The effect of different antihypertensive drugs on cavernous tissue in experimental chronic renal insufficiency

BACKGROUND: Male erectile dysfunction increases in prevalence in patients with severe chronic renal failure. Since arterial hypertension induces significant damage in cavernous tissue (CT), and considering that hypertension is extremely common in patients with end-stage renal disease (ESRD), the aim of this study was to evaluate the effect of the most conventionally employed antihypertensive drugs on CT in a rat model of renal insufficiency. METHODS: Five groups of male rats with subtotal nephrectomy (STNx) and 1 with sham operations were studied over 6 months: STNx without treatment, STNx with benazepril (BZ), STNx with losartan (LS), STNx with amlodipine (AML) and STNx with atenolol (AT) plus the sham group. All rats were sacrificed at 6 months after STNx, and penises processed for LM and immunohistochemical studies. Cavernous smooth muscle (CSM) and vascular smooth muscle (VSM) from cavernous arteries and the amount of collagen type III were evaluated. RESULTS: All groups with antihypertensive drugs showed similar control in blood pressure throughout the study.
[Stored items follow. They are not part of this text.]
(** * promise-poc: asynchronous control-flow idioms over a simulated I/O primitive

    A shallow embedding of [src/index.js] and of its shorter sibling
    [src/unnamed/part_000], with the properties of the retry controller, the
    timeout wrapper and the orchestration scenarios.

    Modelling conventions.
    - Time is a virtual clock in milliseconds ([Z]).  A timer registered with
      [setTimeout(f, ms)] at time [t] fires at [t + ms], and at [t + 1] when
      [ms] is below 1 or above 2^31 - 1, as Node sets such delays to 1;
      computation between suspension points takes no time.
    - Numbers are the integers among the doubles: sums and products are
      rounded to the nearest double, exact up to 2^53.  Fractions, NaN and
      the infinities (magnitudes that round to 2^1024 or more) are left
      out.
    - A promise is denoted by the instant at which it settles together with
      its outcome.  Every promise of the program is built from timers, so
      both are known when the promise is created, given the random draw of
      the operation behind it.
    - [Math.random()] is an oracle: the [i]-th simulated operation created by
      the program receives the draw [random i].
    - An [async] function, and a promise chain that its caller awaits at
      once, is a computation over the state of the run (clock, oracle
      position, console) that either returns a value or throws. *)

From Stdlib Require Import ZArith QArith List String Ascii Lia Bool DecimalString.
Import ListNotations.

Open Scope string_scope.
Open Scope Z_scope.

(** ** The JavaScript runtime, as far as the program uses it *)

Module Js.

(** What a [throw] or a rejection carries: an [Error] object with its message,
    or [undefined]. *)
Inductive Thrown : Type :=
| TUndefined
| TError (message : string).

Inductive Outcome (A : Type) : Type :=
| Fulfilled (value : A)
| Rejected (reason : Thrown).
Arguments Fulfilled {A} value.
Arguments Rejected {A} reason.

Record Promise (A : Type) : Type := mkPromise {
  settleAt : Z;
  outcome : Outcome A
}.
Arguments mkPromise {A} settleAt outcome.
Arguments settleAt {A} p.
Arguments outcome {A} p.

(** The entries of the array [Promise.allSettled] fulfils with. *)
Inductive Settled (A : Type) : Type :=
| SFulfilled (value : A)
| SRejected (reason : Thrown).
Arguments SFulfilled {A} value.
Arguments SRejected {A} reason.

(** The object a simulated operation resolves with.  [timestamp] is the
    virtual instant of completion. *)
Record Result : Type := mkResult {
  name : string;
  durationMs : Z;
  timestamp : Z
}.

(** Arguments of a console call, and console lines. *)
Inductive Arg : Type :=
| AStr (s : string)
| ANum (n : Z)
| ARes (r : Result)
| ANames (names : list string)
| ASummary (fetched : string) (processed : list string) (saved : string).

Inductive Line : Type :=
| Log (args : list Arg)
| Error (args : list Arg).

Record State : Type := mkState {
  now : Z;
  issued : nat;
  random : nat -> Q;
  console : list Line
}.

Definition M (W A : Type) : Type := W -> Outcome A * W.

Definition ret {W A} (a : A) : M W A := fun w => (Fulfilled a, w).

Definition throw {W A} (e : Thrown) : M W A := fun w => (Rejected e, w).

Definition bind {W A B} (c : M W A) (k : A -> M W B) : M W B :=
  fun w =>
    match c w with
    | (Fulfilled a, w') => k a w'
    | (Rejected e, w') => (Rejected e, w')
    end.

(** [try { c } catch (error) { h error }], and [.catch(h)] on a chain. *)
Definition try_catch {W A} (c : M W A) (h : Thrown -> M W A) : M W A :=
  fun w =>
    match c w with
    | (Fulfilled a, w') => (Fulfilled a, w')
    | (Rejected e, w') => h e w'
    end.

(** [.finally(k)]: [k] runs on either outcome; the outcome of the chain is
    kept unless [k] itself throws. *)
Definition finally {W A B} (c : M W A) (k : M W B) : M W A :=
  fun w =>
    match c w with
    | (o, w') =>
        match k w' with
        | (Fulfilled _, w'') => (o, w'')
        | (Rejected e, w'') => (Rejected e, w'')
        end
    end.

Declare Scope js_scope.
Delimit Scope js_scope with js.
Notation "x <- c ;; k" := (bind c (fun x => k))
  (at level 61, c at next level, right associativity) : js_scope.
Notation "c ;;; k" := (bind c (fun _ => k))
  (at level 61, right associativity) : js_scope.
Open Scope js_scope.

(** The decimal digits of an integer, with its sign. *)
Definition string_of_Z (z : Z) : string := NilZero.string_of_int (Z.to_int z).

(** *** Numbers *)

(** Up to [max_safe] in magnitude every integer is a double. *)
Definition max_safe : Z := 2 ^ 53.

(** The double nearest to an integer, ties to the even significand. *)
Definition round_double (z : Z) : Z :=
  let a := Z.abs z in
  if a <=? max_safe then z
  else
    let e := Z.log2 a - 52 in
    let q := a / 2 ^ e in
    let r := a mod 2 ^ e in
    let half := 2 ^ (e - 1) in
    let q' := if r <? half then q
              else if half <? r then q + 1
              else if Z.even q then q else q + 1 in
    Z.sgn z * (q' * 2 ^ e).

(** [a * b] and [a + b] on numbers. *)
Definition js_mul (a b : Z) : Z := round_double (a * b).
Definition js_add (a b : Z) : Z := round_double (a + b).

Definition decimal_length (a : Z) : Z :=
  Z.of_nat (String.length (string_of_Z a)).

(** The decimal with the fewest significant digits that reads back as the
    double [x > 0], tried with [k], [k + 1], ... significant digits out of
    the [n] digits of [x]; of two such decimals the one nearer to [x]. *)
Fixpoint shortest_decimal (fuel : nat) (k n x : Z) : Z :=
  match fuel with
  | O => x
  | S fuel' =>
      let scale := 10 ^ (n - k) in
      let lo := x / scale * scale in
      let hi := lo + scale in
      let lo_ok := (0 <? lo) && (round_double lo =? x) in
      let hi_ok := round_double hi =? x in
      if lo_ok && hi_ok
      then if x - lo <? hi - x then lo
           else if hi - x <? x - lo then hi
           else if Z.even (lo / scale) then lo else hi
      else if lo_ok then lo
      else if hi_ok then hi
      else if k <? n then shortest_decimal fuel' (k + 1) n x else x
  end.

Fixpoint strip_zeros_rev (s : list ascii) : list ascii :=
  match s with
  | "0"%char :: rest => strip_zeros_rev rest
  | _ => s
  end.

Definition strip_zeros (s : string) : string :=
  string_of_list_ascii (rev (strip_zeros_rev (rev (list_ascii_of_string s)))).

(** Template-literal conversion of a number: all the digits up to [max_safe];
    above, the shortest decimal that reads back as the double, written out
    below 10^21 and in exponent notation from there on. *)
Definition number_to_string (z : Z) : string :=
  let x := round_double z in
  let a := Z.abs x in
  if a <=? max_safe then string_of_Z x
  else
    let sign := if x <? 0 then "-" else "" in
    let v := shortest_decimal 17 1 (decimal_length a) a in
    let digits := string_of_Z v in
    if v <? 10 ^ 21 then sign ++ digits
    else
      match strip_zeros digits with
      | String c rest =>
          sign ++ String c (match rest with
                            | EmptyString => ""
                            | _ => "." ++ rest
                            end)
          ++ "e+" ++ string_of_Z (decimal_length v - 1)
      | EmptyString => sign ++ digits
      end.

(** The literals [0.7], [0.2] and [0.65] as the doubles they denote. *)
Definition double_0_7 : Q := (3152519739159347 # 4503599627370496)%Q.
Definition double_0_2 : Q := (3602879701896397 # 18014398509481984)%Q.
Definition double_0_65 : Q := (5854679515581645 # 9007199254740992)%Q.

(** [error.message]: reading a property of [undefined] throws a TypeError. *)
Definition message_of {W} (error : Thrown) : M W string :=
  match error with
  | TError m => ret m
  | TUndefined =>
      throw (TError "Cannot read properties of undefined (reading 'message')")
  end.

Definition console_log (args : list Arg) : M State unit :=
  fun st =>
    (Fulfilled tt,
     mkState (now st) (issued st) (random st) (console st ++ [Log args])).

Definition console_error (args : list Arg) : M State unit :=
  fun st =>
    (Fulfilled tt,
     mkState (now st) (issued st) (random st) (console st ++ [Error args])).

(** [Date.now()]. *)
Definition date_now : M State Z := fun st => (Fulfilled (now st), st).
Un-treated STNx, STNx with AML and STNx with AT presented significant (p<0.01) hypertrophy in both VSM and CSM, together with an increased amount of collagen type III in CT. Conversely, STNx with either BZ or LS showed a substantial (p<0.01) reduction in all of these variables, with values not different from the sham group. There was a significant (p<0.01) negative correlation between creatinine clearance and the amount of VSM, CSM and collagen type III deposition in CT in untreated STNx, STNx with AML and STNx with AT, but not in STNx with BZ, STNx with LS and sham. CONCLUSION: These results suggest that the interactions against the renin-angiotensin system (RAS) either by ACE inhibitors or angiotensin AT1 receptor blockers produce considerable benefits regarding structural abnormalities in CT in this animal model of renal insufficiency beyond blood pressure control.